A alienação parental é o outro lado da moeda do abandono afetivo, que é a irresponsabilidade de quem tem o dever de cuidado com a criança/adolescente. Na alienação parental, a convivência se vê obstaculizada por ação/omissão/negligência do alienador, com implantação de falsas memórias, repudiando e afastando do convívio familiar o outro genitor não detentor de guarda. Nesse sentido, a guarda compartilhada funciona como um antídoto da alienação parental.

Na alienação parental, o filho é deslocado do lugar de sujeito de direito e desejo e passa a ser objeto de desejo e satisfação do desejo de vingança do outro genitor. É, portanto, a objetificação do sujeito para transformá-lo em veículo de ódio, que tem sua principal fonte em uma relação conjugal mal resolvida. Em outras palavras, e sintetizando a causa e raiz da maioria das alienações parentais: não quis ficar comigo, vai comer o pão que o diabo amassou.

A alienação é uma forma de violência e abuso contra a criança/adolescente. As provas nem sempre são simples. Na maioria das vezes, é feita por perícia, mas é possível, também, que cartas, bilhetes, e-mails, redes sociais em geral e testemunhas comprovem essa perversidade. O CPC-2015 absorveu a importância desse novo instituto jurídico e referiu-se a ele em um artigo especifico: “Quando o processo envolver discussão sobre o fato relacionado a abuso ou a alienação parental, o juiz, ao tomar o depoimento do incapaz, deverá estar acompanhado por especialista” (artigo 699). O problema é que há poucos especialistas no Brasil, e essa é uma das questões práticas a ser enfrentada pelo bem intencionado CPC. Os tribunais ainda não estão suficientemente aparelhados com esses novos profissionais, que, aliás, é um novo campo de trabalho, um novo mercado profissional em formação.

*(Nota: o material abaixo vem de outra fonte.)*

Lemma new_children_registers (par : ObjId) (fetchto : string) (src : Source)
    (urls : list string) :
  ∀ p cs p',
    new_children svn_parse url_parse svn_basename url_basename relpath
      abspath join str_parent par fetchto src urls p = (Ok cs, p') →
    (∀ c, c ∈ cs → registered p' c ∧ is_Some (path_of p' c))
    ∧ ∀ x, x ∈ manifests p' → x ∈ manifests p ∨ x ∈ cs.
Proof.
  induction urls as [|u urls IH]; simpl; intros p cs p' H.
  - injection H as <- <-. split; [by intros c ?%elem_of_nil | by left].
  - apply bind_Ok in H as (c & p1 & H1 & H2).
    apply bind_Ok in H2 as (cs' & p2 & H2 & H3). injection H3 as <- <-.
    destruct (new_child_registers _ _ _ _ _ _ _ H1) as ([Hr Hp] & Hm1).
    destruct (IH _ _ _ H2) as (Hcs & Hm2).
    pose proof (extending_new_children par fetchto src urls p1) as Hext.
    rewrite H2 in Hext. simpl in Hext. split.
    + intros x [->|Hx]%elem_of_cons; [|by apply Hcs].
      by apply (registered_extends p1 p2).
    + intros x Hx. destruct (Hm2 x Hx) as [Hx1|Hx1].
      * destruct (Hm1 x Hx1) as [?| ->]; [by left |]. right. by left.
      * right. by right.
Qed.

Lemma declared_registers (par : ObjId) (fetchto : string)
    (decls : list (Source * list string)) :
  ∀ p kids p',
    declared_modules svn_parse url_parse svn_basename url_basename relpath
      abspath join str_parent par fetchto decls p = (Ok kids, p') →
    (∀ c, c ∈ List.concat (snd <$> kids) →
          registered p' c ∧ is_Some (path_of p' c))
    ∧ ∀ x, x ∈ manifests p' →
           x ∈ manifests p ∨ x ∈ List.concat (snd <$> kids).
Proof.
  induction decls as [|[src urls] decls IH]; simpl; intros p kids p' H.
  - injection H as <- <-. split; [by intros c ?%elem_of_nil | by left].
  - apply bind_Ok in H as (cs & p1 & H1 & H2).
    apply bind_Ok in H2 as (rest & p2 & H2 & H3). injection H3 as <- <-.
    destruct (new_children_registers _ _ _ _ _ _ _ H1) as (Hcs & Hm1).
    destruct (IH _ _ _ H2) as (Hrest & Hm2).
    pose proof (extending_declared par fetchto decls p1) as Hext.
    rewrite H2 in Hext. simpl in Hext. split.
    + intros x Hx. simpl in Hx.
      apply elem_of_app in Hx as [Hx|Hx]; [|by apply Hrest].
      destruct (Hcs x Hx) as [Hr Hp]. by apply (registered_extends p1 p2).
    + intros x Hx. simpl. rewrite elem_of_app.
      destruct (Hm2 x Hx) as [Hx1|Hx1]; [|by auto].
      destruct (Hm1 x Hx1); auto.
Qed.

Lemma parse_registers (id : ObjId) (p p' : Pool) :
  parse id p = (Ok (), p') → is_Some (store p !! id) →
  (∀ c, c ∈ submodules_of p' id → registered p' c)
  ∧ ∀ x, x ∈ manifests p' → x ∈ manifests p ∨ x ∈ submodules_of p' id.
Proof.
  unfold parse_manifest. intros H Hid.
  apply bind_Ok in H as (p0 & p0' & H0 & H). injection H0 as <- <-.
  apply bind_Ok in H as ([] & p1 & H1 & H).
  apply bind_Ok in H as ([] & p2 & H2 & H).
  apply bind_Ok in H as (kids & p3 & H3 & H4).
  pose proof (extending_update id
                (set_manifest_dict (Some (m_dict (manifest_at (path_of p id)))))
                ltac:(by repeat split) p) as He1.
  rewrite H1 in He1. simpl in He1.
  pose proof (extending_process id p1) as He2. rewrite H2 in He2.
  simpl in He2.
  pose proof (extending_declared id
                (m_fetchto (manifest_at (path_of p id)))
                (m_modules (manifest_at (path_of p id))) p2) as He3.
  rewrite H3 in He3. simpl in He3.
  pose proof (extending_update id (set_modules kids)
                ltac:(by repeat split) p3) as He4.
  rewrite H4 in He4. simpl in He4.
  unfold update_module, modify in H1, H4.
  assert (Hm1 : manifests p1 = manifests p)
    by (injection H1 as H; by rewrite <- H).
  assert (Hm2 : manifests p2 = manifests p1).
  { unfold process_manifest_of in H2.
    destruct (process_manifest _ _ _); by simplify_eq. }
  assert (Hm4 : manifests p' = manifests p3)
    by (injection H4 as H; by rewrite <- H).
  destruct (declared_registers _ _ _ _ _ _ H3) as (Hkids & Hms).
  assert (Hsub : submodules_of p' id = List.concat (snd <$> kids)).
  { assert (Hid3 : is_Some (store p3 !! id)).
    { eapply extends_store_Some; [exact He3 |].
      eapply extends_store_Some; [exact He2 |].
      by eapply extends_store_Some. }
    destruct Hid3 as [m3 Hm3]. injection H4 as H. rewrite <- H.
    unfold submodules_of. simpl. by rewrite list_lookup_alter_eq, Hm3. }
  rewrite Hsub. split.
  - intros c Hc. destruct (Hkids c Hc) as [Hr Hp].
    by apply (registered_extends p3 p').
  - intros x Hx. rewrite Hm4 in Hx. rewrite <- Hm1, <- Hm2. by apply Hms.
Qed.

Lemma fetch_module_registers (cur : ObjId) (p p1 : Pool)
    (new : list ObjId) :
  fetch_module cur p = (Ok new, p1) →
  (∀ c, c ∈ new → registered p1 c)
  ∧ ∀ x, x ∈ manifests p1 → x ∈ manifests p ∨ x ∈ new.
Proof.
  unfold _fetch_module. intros H.
  apply bind_Ok in H as (p0 & p0' & H0 & H). injection H0 as <- <-.
  apply bind_Ok in H as (b & pb & Hb & H).
  destruct b; simpl in H; [|done].
  apply bind_Ok in H as ([] & p2 & Hp & H).
  apply bind_Ok in H as (p2' & p2'' & H2 & H). injection H2 as <- <-.
  injection H as <- <-.
  assert (Hback : manifests pb = manifests p ∧ is_Some (store pb !! cur)).
  { destruct (store p !! cur) as [m|] eqn:Hm; [|done].
    assert (Hk : ∀ kind, backend_fetch checkout kind cur p = (Ok true, pb) →
                         manifests pb = manifests p
                         ∧ is_Some (store pb !! cur)).
    { intros kind. unfold backend_fetch. rewrite Hm.
      destruct (checkout kind m); [|done]. intros [= <-]. simpl.
      split; [done |].
      rewrite list_lookup_insert_eq by (by eapply lookup_lt_Some). eauto. }
    simpl in Hb. destruct (source m) as [[| | |]|]; try done; by eapply Hk. }
  destruct Hback as [Hmb Hcur].
  destruct (parse_registers cur pb p2 Hp Hcur) as (Hreg & Hms).
  split; [done |]. intros x Hx. rewrite <- Hmb. by apply Hms.
Qed.
(** * QwtPlotLayout: a shallow embedding of qwt_plot_layout.cpp

    The layout engine of a Qwt plot computes the rectangles of title,
    footer, legend, the four axis scales and the canvas.  This file embeds
    the C++ member functions of [QwtPlotLayout] as Rocq functions over an
    explicit [PrivateData] record (the object behind [m_data]) and proves
    properties of them.

    Conventions of the embedding:
    - [int] is a 32-bit two's complement integer: a [Z] on which every
      arithmetic result is passed through [wrap_int]; [unsigned int] is a
      [Z] reduced by [wrap_uint].
    - [double]/[qreal] is an exact rational ([Q]).  Rounding of binary64
      arithmetic, infinities and NaN are outside the model, and so is a
      conversion to [int] of a value beyond the range of [int] (undefined
      in C++, wrapped here).  The model computes what the code computes
      where the arithmetic of the code is exact: on integers far below
      2^53, hence for rectangles on the pixel grid ([pixelAligned]).
      Statements that compare edges of rectangles, or bound an [int]
      taken from a product of doubles, are made for such rectangles;
      statements that only say which members are written, or that two
      runs compute the same, do not depend on the arithmetic.
    - The widgets of the plot (legend, labels, scale widgets, canvas) are
      records of the values and measuring functions the layout reads. *)

From Stdlib Require Import ZArith QArith Qround Lia Lqa Bool List.
Import ListNotations.

Local Open Scope Z_scope.

(** ** Machine numbers *)

Definition wrap_int (z : Z) : Z :=
  (z + 2147483648) mod 4294967296 - 2147483648.

Definition wrap_uint (z : Z) : Z := z mod 4294967296.

Definition INT_MAX : Z := 2147483647.
Definition INT_MIN : Z := -2147483648.

Definition iadd (a b : Z) : Z := wrap_int (a + b).
Definition isub (a b : Z) : Z := wrap_int (a - b).
Definition imul (a b : Z) : Z := wrap_int (a * b).

(** [int + unsigned]: the usual arithmetic conversions make the sum
    unsigned. *)
Definition uadd (a b : Z) : Z := wrap_uint (a + b).

Definition double := Q.

Definition Qltb (a b : Q) : bool := (Qnum a * QDen b <? Qnum b * QDen a)%Z.
Definition Qleb (a b : Q) : bool := (Qnum a * QDen b <=? Qnum b * QDen a)%Z.

(** [int( x )] for a double [x]: truncation towards zero. *)
Definition Qtrunc (q : Q) : Z := Z.quot (Qnum q) (QDen q).
Definition int_of_double (q : Q) : Z := wrap_int (Qtrunc q).

(** qwt_math.h / qglobal.h helpers. *)
Definition qMin (a b : Z) : Z := if a <? b then a else b.
Definition qMax (a b : Z) : Z := if a <? b then b else a.
Definition qMinF (a b : Q) : Q := if Qltb a b then a else b.
Definition qwtMinF (a b : Q) : Q := if Qltb a b then a else b.
Definition qwtMaxF (a b : Q) : Q := if Qltb a b then b else a.
Definition qwtCeil (q : Q) : Z := wrap_int (Qceiling q).
Definition qwtFloor (q : Q) : Z := wrap_int (Qfloor q).

(** [qRound] of Qt 5:
    [d >= 0.0 ? int(d + 0.5) : int(d - double(int(d-1)) + 0.5) + int(d-1)],
    a half is rounded up.  (Qt 6 rounds a negative half away from zero;
    the two agree everywhere else.) *)
Definition qRound (d : Q) : Z :=
  if Qleb 0 d then int_of_double (d + (1 # 2))%Q
  else
    let k := int_of_double (d - 1)%Q in
    iadd (int_of_double (d - inject_Z k + (1 # 2))%Q) k.

(** ** Qt geometry *)

Record QSize := mkQSize { sz_width : Z; sz_height : Z }.

Record QMargins := mkQMargins
  { m_left : Z; m_top : Z; m_right : Z; m_bottom : Z }.

(** [QRect] stores its corner pixels. *)
Record QRect := mkQRect { x1 : Z; y1 : Z; x2 : Z; y2 : Z }.

Definition QRect_null : QRect := mkQRect 0 0 (-1) (-1).
Definition QRect_isEmpty (r : QRect) : bool := (x2 r <? x1 r) || (y2 r <? y1 r).
Definition QRect_width (r : QRect) : Z := iadd (isub (x2 r) (x1 r)) 1.
Definition QRect_height (r : QRect) : Z := iadd (isub (y2 r) (y1 r)) 1.

(** [QRectF] stores position and size. *)
Record QRectF := mkQRectF { xp : Q; yp : Q; w : Q; h : Q }.

Definition QRectF_null : QRectF := mkQRectF 0 0 0 0.

Definition QRectF_of_QRect (r : QRect) : QRectF :=
  mkQRectF (inject_Z (x1 r)) (inject_Z (y1 r))
           (inject_Z (QRect_width r)) (inject_Z (QRect_height r)).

A lei da alienação parental, assim como a Lei Maria da Penha, é uma lei que pegou, isto é, já caiu no conhecimento do povo, inclusive, graças a divulgação via internet. Assim, ela já produz também, para além de um efeito prático de punição ao alienador e contenção da prática de atos de alienação parental, um efeito psicológico e simbólico, pois todo pai/mãe a partir do conhecimento dessa lei, e já tendo absorvido o seu conceito, está sempre atento, e aos primeiros sinais já acende o alerta para sua evitação. Além disso, a esperança de combate à alienação parental fica maior, na medida em que o CPC-2015 deu destaque especial à essa prática abusiva dos direitos das crianças/adolescentes, bem como a Recomendação 32 do CNMP, que, espera-se, seja realmente efetivada como política pública fundamental do Ministério Público, que finalmente reconhece o seu papel fundamental na efetivação e prática da proteção aos vulneráveis.

Rodrigo da Cunha Pereira é advogado e presidente nacional do Instituto Brasileiro de Direito de Família (IBDFAM), mestre (UFMG) e doutor (UFPR) em Direito Civil e autor de livros sobre Direito de Família e Psicanálise.